It seems a lifetime ago that I opened the doors to our modest home and the children came in. Young storytellers, readers, dramatists who were willing to spend a summer evening collaboratively writing and performing their work. I'd clear the largest room of most of its furniture, roll out massive sheets of paper, give the kids a neighborhood full of houses and character sketches, and there they'd go. Or I'd read passages from Jack London and release the kids to work on their own fiery stories. Or I'd play music and they'd develop the movie for the melodies that played. One thing, then another, and the children were writing.

My son was always in the mix, and he had, even as a young writer, many talents—metaphors of surprising reach, unobvious tales. As he grew older, he settled into writing what interested him most—well-cast, long-running TV series. He likes a good whodunit. He's wildly at ease with dialogue. Time and again he has developed a plot that, weeks later, will be played out in the news. How did you know that was going to happen, we'll ask him. He'll shrug. He has been, from early on, the keenest of trendspotters.

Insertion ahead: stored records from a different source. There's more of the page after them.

(** * EchoPay backend: command parser, contact directory, token registry,
      transfer executor and command orchestrator.

    A shallow embedding of
      - src/utlis/commandParser.js       (module [CommandParser])
      - models/Contact.js                (module [ContactModel])
      - src/services/blockchainService.js (module [Blockchain])
      - src/app.js                       (module [App])
    and the properties of the specification that were checked against it.

    Conventions.
    - A JavaScript string is a sequence of UTF-16 code units.  The model
      uses [string], whose characters are the 256 code units below U+0100
      (ASCII and Latin-1); the character classes and case mappings below
      are the ECMAScript ones restricted to that range.
    - A thrown [Error] is modelled by its [message] and optional [code].
    - A table lookup [T[key]] reads an own property of [T]: a token
      symbol is taken not to name a member of [Object.prototype] (app.js
      upper-cases every symbol, and no such name is in upper case).
    - The JSON-RPC provider, the signing wallet and the ERC-20 contracts
      (the ethers library) are an oracle whose answers may depend on every
      call made so far; each call is appended to a trace.
    - MongoDB/mongoose is modelled by the declared schema: a collection
      is the list of its documents in insertion order. *)

From stdpp Require Import base decidable option list strings gmap pretty.
From Stdlib Require Import ZArith Lia Ascii String.

Open Scope string_scope.
Open Scope Z_scope.

(* ================================================================== *)
(** * JavaScript strings *)
(* ================================================================== *)

Module JsString.

Definition code_unit (c : ascii) : N := N_of_ascii c.

Definition in_range (lo hi : N) (c : ascii) : bool :=
  ((lo <=? code_unit c) && (code_unit c <=? hi))%N.

(** [\d] *)
Definition is_digit (c : ascii) : bool := in_range 48 57 c.
Definition is_upper (c : ascii) : bool := in_range 65 90 c.
Definition is_lower (c : ascii) : bool := in_range 97 122 c.
(** [[a-zA-Z]] *)
Definition is_alpha (c : ascii) : bool := is_upper c || is_lower c.
(** [\w] is [[A-Za-z0-9_]] *)
Definition is_word (c : ascii) : bool :=
  is_alpha c || is_digit c || (code_unit c =? 95)%N.
(** LineTerminator: LF and CR (U+2028 and U+2029 are out of range). *)
Definition is_line_terminator (c : ascii) : bool :=
  ((code_unit c =? 10) || (code_unit c =? 13))%N.
(** [\s], also the set removed by [String.prototype.trim]: WhiteSpace
    and LineTerminator, i.e. TAB, LF, VT, FF, CR, SP and NBSP. *)
Definition is_space (c : ascii) : bool :=
  (in_range 9 13 c || (code_unit c =? 32) || (code_unit c =? 160))%N.
(** [.] without the [s] flag *)
Definition is_dot (c : ascii) : bool := negb (is_line_terminator c).
(** [[a-fA-F0-9]] *)
Definition is_hex (c : ascii) : bool :=
  is_digit c || in_range 97 102 c || in_range 65 70 c.

(** Latin-1 letters with a case pair inside the range: U+00C0..U+00DE
    without U+00D7 (upper) and U+00E0..U+00FE without U+00F7 (lower). *)
Definition is_upper_latin1 (c : ascii) : bool :=
  in_range 192 222 c && negb (code_unit c =? 215)%N.
Definition is_lower_latin1 (c : ascii) : bool :=
  in_range 224 254 c && negb (code_unit c =? 247)%N.

Definition lower_char (c : ascii) : ascii :=
  if is_upper c || is_upper_latin1 c then ascii_of_N (code_unit c + 32) else c.

(** Upper-casing is only ever applied to a capture of [[a-zA-Z]+];
    U+00B5, U+00DF and U+00FF, whose upper case leaves the range, are
    left as they are. *)
Definition upper_char (c : ascii) : ascii :=
  if is_lower c || is_lower_latin1 c then ascii_of_N (code_unit c - 32) else c.

Fixpoint map_string (f : ascii -> ascii) (s : string) : string :=
  match s with
  | EmptyString => EmptyString
  | String c s' => String (f c) (map_string f s')
  end.

Fixpoint filter_string (p : ascii -> bool) (s : string) : string :=
  match s with
  | EmptyString => EmptyString
  | String c s' => if p c then String c (filter_string p s')
                   else filter_string p s'
  end.

Fixpoint all_string (p : ascii -> bool) (s : string) : bool :=
  match s with
  | EmptyString => true
  | String c s' => p c && all_string p s'
  end.

Definition toLowerCase : string -> string := map_string lower_char.
Definition toUpperCase : string -> string := map_string upper_char.

Fixpoint trimStart (s : string) : string :=
  match s with
  | EmptyString => EmptyString
  | String c s' => if is_space c then trimStart s' else s
  end.

Fixpoint trimEnd (s : string) : string :=
  match s with
  | EmptyString => EmptyString
  | String c s' =>
      match trimEnd s' with
      | EmptyString => if is_space c then EmptyString
                       else String c EmptyString
      | t => String c t
      end
  end.

Definition trim (s : string) : string := trimEnd (trimStart s).

(** A string is falsy exactly when it is empty. *)
Definition truthy (s : string) : bool :=
  match s with EmptyString => false | _ => true end.

(** [a || b] on strings *)
Definition or_else (a b : string) : string := if truthy a then a else b.

End JsString.

(* ================================================================== *)
(** * Regular expressions *)
(* ================================================================== *)

(** The fragment of ECMAScript regular expressions that the sources use,
    with the backtracking semantics of the language: alternatives are
    tried left to right, quantifiers are greedy, and a match attempt
    starts at every index from the left until one succeeds.  Every
    quantified atom in the sources is a single-character class. *)
Module Regex.
Import JsString.

Inductive regex : Type :=
| Eps
| Chr (p : ascii -> bool)
| Seq (r1 r2 : regex)
| Alt (r1 r2 : regex)
| Star (p : ascii -> bool)
| Group (n : nat) (r : regex)
| Bol
| Eol.

(** Capture groups: an absent key is [undefined]. *)
Abbreviation captures := (gmap nat string).

(** Continuations receive the index reached, the rest of the input and
    the captures so far. *)
Definition cont : Type := nat -> string -> captures -> option captures.

Fixpoint star (p : ascii -> bool) (k : cont)
         (i : nat) (s : string) (caps : captures) : option captures :=
  match s with
  | String c s' =>
      if p c then
        match star p k (S i) s' caps with
        | Some r => Some r
        | None => k i s caps
        end
      else k i s caps
  | EmptyString => k i s caps
  end.

Fixpoint take (n : nat) (s : string) : string :=
  match n, s with
  | S n', String c s' => String c (take n' s')
  | _, _ => EmptyString
  end.

Fixpoint m (r : regex) (k : cont)
         (i : nat) (s : string) (caps : captures) : option captures :=
  match r with
  | Eps => k i s caps
  | Chr p =>
      match s with
      | String c s' => if p c then k (S i) s' caps else None
      | EmptyString => None
      end
  | Seq r1 r2 => m r1 (m r2 k) i s caps
  | Alt r1 r2 =>
      match m r1 k i s caps with
      | Some r => Some r
      | None => m r2 k i s caps
      end
  | Star p => star p k i s caps
  | Group n r1 =>
      m r1 (fun j s' caps' => k j s' (<[n := take (j - i) s]> caps')) i s caps
  | Bol => if (i =? 0)%nat then k i s caps else None
  | Eol => match s with EmptyString => k i s caps | _ => None end
  end.

Definition accept : cont := fun _ _ caps => Some caps.

Fixpoint search_from (r : regex) (i : nat) (s : string) : option captures :=
  match m r accept i s ∅ with
  | Some caps => Some caps
  | None =>
      match s with
      | String _ s' => search_from r (S i) s'
      | EmptyString => None
      end
  end.

(** [s.match(r)] for a regex without the [g] flag; [None] is [null]. *)
Definition exec (r : regex) (s : string) : option captures :=
  search_from r 0 s.

(** [r.test(s)] *)
Definition test (r : regex) (s : string) : bool :=
  match exec r s with Some _ => true | None => false end.

(** Derived forms *)
Definition Plus (p : ascii -> bool) : regex := Seq (Chr p) (Star p).
Definition Opt (r : regex) : regex := Alt r Eps.
Fixpoint Rep (n : nat) (r : regex) : regex :=
  match n with O => Eps | S n' => Seq r (Rep n' r) end.
Fixpoint seqs (rs : list regex) : regex :=
  match rs with
  | [] => Eps
  | [r] => r
  | r :: rs' => Seq r (seqs rs')
  end.

(** A pattern character under the [i] flag.  Canonicalization never
    maps a code unit above 127 to one below 128, so an ASCII character
    of a pattern matches its ASCII case variants and nothing else. *)
Definition lower_ascii (c : ascii) : ascii :=
  if is_upper c then ascii_of_N (code_unit c + 32) else c.

Definition ieq (a c : ascii) : bool :=
  bool_decide (lower_ascii c = lower_ascii a).

(** A literal, with and without the [i] flag. *)
Fixpoint lit_i (s : string) : regex :=
  match s with
  | EmptyString => Eps
  | String a s' => Seq (Chr (ieq a)) (lit_i s')
  end.

Fixpoint lit (s : string) : regex :=
  match s with
  | EmptyString => Eps
  | String a s' => Seq (Chr (fun c => bool_decide (c = a))) (lit s')
  end.

End Regex.

(* ================================================================== *)
(** * utils/commandParser.js *)
(* ================================================================== *)

Module CommandParser.
Import JsString Regex.

Definition dot_char : ascii := ascii_of_N 46.

(** [/^send\s+(\d+(?:\.\d+)?)\s+([a-zA-Z]+)\s+to\s+(.+)$/i] *)
Definition SEND_amount : regex :=
  Seq (Plus is_digit)
      (Opt (Seq (Chr (fun c => bool_decide (c = dot_char))) (Plus is_digit))).

Definition SEND : regex :=
  seqs [ Bol; lit_i "send"; Plus is_space;
         Group 1 SEND_amount; Plus is_space;
         Group 2 (Plus is_alpha); Plus is_space;
         lit_i "to"; Plus is_space;
         Group 3 (Plus is_dot); Eol ].

(** [/^(?:check|show|view)\s+(?:my)?\s*balance(?:\s+of\s+([a-zA-Z]+))?$/i] *)
Definition CHECK_BALANCE_re : regex :=
  seqs [ Bol;
         Alt (lit_i "check") (Alt (lit_i "show") (lit_i "view"));
         Plus is_space; Opt (lit_i "my"); Star is_space;
         lit_i "balance";
         Opt (seqs [ Plus is_space; lit_i "of"; Plus is_space;
                     Group 1 (Plus is_alpha) ]);
         Eol ].

(** [/^add\s+contact\s+([a-zA-Z0-9_]+)\s+(?:with\s+address\s+|as\s+)?(0x[a-fA-F0-9]{40})$/i] *)
Definition ADD_CONTACT_re : regex :=
  seqs [ Bol; lit_i "add"; Plus is_space; lit_i "contact"; Plus is_space;
         Group 1 (Plus is_word); Plus is_space;
         Opt (Alt (seqs [ lit_i "with"; Plus is_space;
                          lit_i "address"; Plus is_space ])
                  (seqs [ lit_i "as"; Plus is_space ]));
         Group 2 (Seq (lit_i "0x") (Rep 40 (Chr is_hex)));
         Eol ].

(** [/^(?:list|show|view)\s+(?:my)?\s*contacts$/i] *)
Definition LIST_CONTACTS_re : regex :=
  seqs [ Bol;
         Alt (lit_i "list") (Alt (lit_i "show") (lit_i "view"));
         Plus is_space; Opt (lit_i "my"); Star is_space;
         lit_i "contacts"; Eol ].

(** The object returned by [parseCommand], one constructor per [type]. *)
Inductive ParsedCommand : Type :=
| Send (amount token recipient : string)
| CheckBalance (token : string)
| AddContact (name address : string)
| ListContacts
| Unknown (originalCommand : string).

(** [token === 'MYTOKEN' || token === 'MY-TOKEN' || token === 'MY_TOKEN'] *)
Definition alias (token : string) : string :=
  if bool_decide (token = "MYTOKEN") || bool_decide (token = "MY-TOKEN")
     || bool_decide (token = "MY_TOKEN")
  then "MTK" else token.

(** [parseCommand(commandString)]; [None] is the [null] of the guard on
    line 21.  In a successful match of [SEND] groups 1 to 3 all take part,
    and so do groups 1 and 2 of [ADD_CONTACT]; the [None] answers of the
    inner matches stand for the [TypeError] of a method call on
    [undefined] there. *)
Definition parseCommand (commandString : string) : option ParsedCommand :=
  if negb (truthy commandString) then None
  else
    let command := trim commandString in
    match exec SEND command with
    | Some match_ =>
        match match_ !! 1%nat, match_ !! 2%nat, match_ !! 3%nat with
        | Some m1, Some m2, Some m3 =>
            Some (Send m1 (alias (toUpperCase m2)) (trim m3))
        | _, _, _ => None
        end
    | None =>
    match exec CHECK_BALANCE_re command with
    | Some match_ =>
        let token :=
          match match_ !! 1%nat with
          | Some m1 => if truthy m1 then toUpperCase m1 else "ALL"
          | None => "ALL"
          end in
        Some (CheckBalance (alias token))
    | None =>
    match exec ADD_CONTACT_re command with
    | Some match_ =>
        match match_ !! 1%nat, match_ !! 2%nat with
        | Some m1, Some m2 => Some (AddContact (trim m1) m2)
        | _, _ => None
        end
    | None =>
    match exec LIST_CONTACTS_re command with
    | Some _ => Some ListContacts
    | None => Some (Unknown command)
    end end end end.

His love for writing continues. He does it just for fun. He has an audience of two, his father and me, and we're always eager for his updates. What impresses me, still, is his snappy dialogue, the rat-a-tat between detectives, the hum-drum of the daily job juxtaposed against moments of clarified compassion.

Hey, I said to him yesterday, can I run a few lines from your latest on my blog?

Sure, he said. And so I do. It's the middle of a segment from "Brotherly Love." The detectives have a case they're trying to crack.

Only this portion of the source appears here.